La regla de los 3 puntos de apoyo aplicada a cada tipo de escalera (tijera, apoyo, telescópica, plataforma)
En Escaleras Arizona llevamos más de medio siglo diseñando escaleras de aluminio, fibra de vidrio y madera para quienes trabajan en altura a diario. Pero sabemos que realmente marca la diferencia es cómo se utilizan. Porque una escalera excelente, mal empleada, deja de ser una herramienta y pasa a ser un riesgo innecesario. Y aquí entra en juego una norma básica, sencilla en apariencia pero decisiva en la práctica: la regla de los 3 puntos de apoyo.
Se trata de un principio universal en trabajos en altura. Siempre que subas, bajes o trabajes sobre una escalera, debes mantener tres puntos de contacto con ella. Dos manos y un pie, o dos pies y una mano. Sin excepciones. Puede parecer de perogrullo, pero en el día a día, entre prisas, herramientas y maniobras incómodas, es fácil descuidarlo.
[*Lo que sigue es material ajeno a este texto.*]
Lemma process_user_to_kernel_root s own c m r y z fr off : pman_inv s own ∅ -> main_stack s c m r y z fr -> 0 <= off < m_size_pages y * PAGE_SIZE ->
  process_user_to_kernel c (m_vaddr y + off) s = Done (Some (m_vaddr z + off), s) /\ m_size_pages z = m_size_pages y.
Proof.
  intros Hinv [(Hm & Hc & Hr) Hz] Hoff. pose proof Hz as (Hzm & _ & Hzf & _).
  destruct (pi_placed _ _ _ Hinv m y Hm) as (x & Hx & _). rewrite Hc in Hx.
  assert (forall m', (m' ∈ c_list x) <-> exists y', pm_maps s !! m' = Some y' /\ m_context y' = c) as Hlist.
  { intros m'. rewrite (pi_list _ _ _ Hinv c x m' Hx). set_solver. }
  pose proof (placed_range s own ∅ m y Hinv Hm) as Hro. destruct (range_index_byte _ _ off Hro Hoff) as (_ & _ & Hin).
  unfold process_user_to_kernel. rewrite (bind_done _ _ _ _ _ (get_context_done s c x Hx)).
  destruct (user_to_kernel_from_spec s own (c_list x) (m_vaddr y + off) Hinv) as (res & E & Hres); [intros m' (y' & Hy' & _)%Hlist; by eexists|].
  split.
  2:{ destruct (get_root_done s own ∅ m y Hinv Hm (not_elem_of_empty _)) as [_ (z' & fr' & Hz' & _ & _ & _ & Hsz)]. rewrite Hr in Hz'. congruence. }
  rewrite E. destruct res as [k|]; [|exfalso; apply (Hres m y); [apply Hlist; by exists y|done|lia]].
  destruct Hres as (m' & y' & z' & fr' & Hm' & Hy' & Hz' & _ & Hva & ->). apply Hlist in Hm' as (y2 & Hy2 & Hc2). assert (y2 = y') as -> by congruence.
  assert (m' = m) as ->.
  { destruct (decide (m' = m)) as [|Hne]; [done|]. exfalso. pose proof (placed_range s own ∅ m' y' Hinv Hy') as Hro'.
    destruct (range_index_byte _ _ (m_vaddr y + off - m_vaddr y') Hro' ltac:(lia)) as (_ & _ & Hin'). replace (m_vaddr y' + (m_vaddr y + off - m_vaddr y')) with (m_vaddr y + off) in Hin' by lia.
    eapply (covers_apart s own ∅ m' m y' y); try done. congruence. }
  assert (y' = y) as -> by congruence. rewrite Hr in Hz'. assert (z' = z) as -> by congruence. do 3 f_equal. lia.
Qed.

Lemma push_main_spec s own c m r y z fr off argv : pman_inv s own ∅ -> main_stack s c m r y z fr -> off < m_size_pages y * PAGE_SIZE ->
  8 * (1 + Z.of_nat (length argv)) <= off ->
  exists mem', push_main_args c (m_vaddr y + off) argv s = Done (m_vaddr y + (off - 8 * (1 + Z.of_nat (length argv))), with_memory mem' s) /\
    written fr (off - 8 * (1 + Z.of_nat (length argv))) (main_frame argv) mem' /\
    elsewhere fr (off - 8 * (1 + Z.of_nat (length argv))) (8 * (1 + Z.of_nat (length argv))) (pm_memory s) mem'.
Proof.
  intros Hinv Hst Hoff Hroom. set (n := Z.of_nat (length argv)) in *.
  destruct (process_user_to_kernel_root s own c m r y z fr off Hinv Hst ltac:(lia)) as [E Hsz]. unfold push_main_args. fold n. rewrite (bind_done _ _ _ _ _ E). clear E.
  destruct Hst as [(Hm & _) Hz]. pose proof (proj2 (proj2 (proj2 Hz))) as Hown. pose proof (placed_range s own ∅ m y Hinv Hm) as (Y0 & _ & _ & Y1).
  pose proof (placed_range s own ∅ r z Hinv (proj1 Hz)) as (Z0 & _ & _ & Z1).
  rewrite (bind_done _ _ s (m_vaddr z + off) s eq_refl). cbv zeta.
  rewrite (u64_small (m_vaddr z + off - 8 * n)) by lia. replace (m_vaddr z + off - 8 * n) with (m_vaddr z + (off - 8 * n)) by lia.
  assert (Z.of_nat (length (argv ≫= le_bytes 8)) = 8 * n) as Hl by (rewrite length_words; lia).
  destruct (store_bytes_spec s own r z fr (argv ≫= le_bytes 8) Hinv Hz (off - 8 * n) (pm_memory s)) as (mem1 & E1 & Hw1 & He1); [lia|lia|].
  rewrite with_memory_id, <- store_words_bytes in E1. rewrite (bind_done _ _ _ _ _ E1). clear E1.
  rewrite u64_small by lia. replace (m_vaddr z + (off - 8 * n) - 8) with (m_vaddr z + (off - 8 * (1 + n))) by lia.
  destruct (store_bytes_spec s own r z fr (le_bytes 8 n) Hinv Hz (off - 8 * (1 + n)) mem1) as (mem2 & E2 & Hw2 & He2); [lia|rewrite length_le_bytes; lia|].
  unfold store64. rewrite (bind_done _ _ _ _ _ E2). clear E2. rewrite length_le_bytes in He2. rewrite Hl in He1.
  exists mem2. unfold ret. rewrite u64_small by lia. split; [do 2 f_equal; lia|]. split.
  - unfold main_frame. fold n. change ((n :: argv) ≫= le_bytes 8) with (le_bytes 8 n ++ (argv ≫= le_bytes 8)). apply written_app; [done|].
    rewrite length_le_bytes. replace (off - 8 * (1 + n) + Z.of_nat 8) with (off - 8 * n) by lia.
    eapply (written_keep fr (off - 8 * n) _ (off - 8 * (1 + n)) (Z.of_nat 8) mem1 mem2); try done; [lia|lia|right; lia].
  - intros q Hq. rewrite He2, He1; [done|..]; intros j Hj; apply Hq; lia.
Qed.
Cómo aplicar la regla según el tipo de escalera
No todas las escaleras se comportan igual. Cada diseño tiene sus particularidades, y aplicar correctamente la regla de los 3 puntos de apoyo implica entender esas diferencias.
Escaleras de tijera
Son probablemente las más utilizadas en trabajos interiores y mantenimiento. Su principal ventaja es que no necesitan apoyo en pared. Cuando trabajas sobre una escalera de tijera, la tentación habitual es moverte lateralmente o estirarte más de la cuenta. Pero tu cuerpo debe permanecer siempre entre los largueros. Nada de inclinarse en exceso para “llegar un poco más lejos”.
Para mantener los tres puntos de apoyo, lo ideal es subir con ambas manos libres. ¿Cómo se consigue eso en obra? Usando cinturones portaherramientas o sistemas de izado. Subir con una mano ocupada rompe la regla desde el primer peldaño.
Escaleras de apoyo
Aquí hablamos de las tradicionales, las que se apoyan contra una superficie vertical. Muy presentes en construcción, instalaciones o trabajos de fachada.
La clave está en el ángulo de colocación. La referencia más aceptada es la proporción 1:4, es decir, por cada cuatro metros de altura, la base debe separarse un metro de la pared. Algo que está alineado con normativas como la EN 131, que regula la fabricación y uso de escaleras portátiles en Europa.
Una vez colocada correctamente, mantener los tres puntos de apoyo implica subir de frente, sin girar el cuerpo. Nada de subir como si fuera una escalera doméstica de peldaños anchos. Aquí el contacto firme con los largueros es lo que aporta estabilidad real.
Usa siempre calzado de suela antideslizante y asegúrate de que esté limpia antes de subir.

Particularidades en escaleras telescópicas y de plataforma
Hay diseños que han ganado mucho terreno en los últimos años. Más versátiles, más compactos. Pero también requieren atención específica.
Escaleras telescópicas
Son prácticas, fáciles de transportar y muy utilizadas por instaladores, técnicos de telecomunicaciones o mantenimiento urbano. Ahora bien, su sistema de extensión exige un plus de cuidado. Antes de subir, cada tramo debe estar completamente bloqueado. Un clic mal asegurado puede convertirse en un susto serio.
Aplicar la regla de los tres puntos aquí implica, además, evitar movimientos bruscos. Estas escaleras no toleran bien los cambios de peso repentinos. Subir con ritmo constante, sin acelerones, y mantener siempre el cuerpo alineado con la estructura.
Ten en cuenta que no son escaleras para improvisar alturas. Si necesitas más alcance del que ofrece, toca cambiar de equipo.
Escaleras de plataforma
Aquí entramos en un terreno más cómodo. Son habituales en entornos industriales, logística, mantenimiento técnico o incluso en grandes instalaciones como hangares o talleres ferroviarios.
La plataforma ofrece una superficie estable, sí. Pero el acceso sigue siendo una escalera, y ahí la regla de los tres puntos sigue siendo obligatoria.
Durante el ascenso y descenso, manos y pies deben estar en contacto continuo. Una vez en la plataforma, el riesgo cambia: ya no es tanto la subida, sino la pérdida de equilibrio o el uso indebido del perímetro.
Muchas escaleras de plataforma incorporan barandillas y rodapiés conforme a normativa.
La regla de los tres puntos es una de esas normas que, bien aplicada, marcan la diferencia entre una jornada normal y un incidente evitable.
En Escaleras Arizona lo vemos a diario: quienes confían en buenas escaleras de aluminio y además trabajan con criterio, reducen riesgos de forma notable.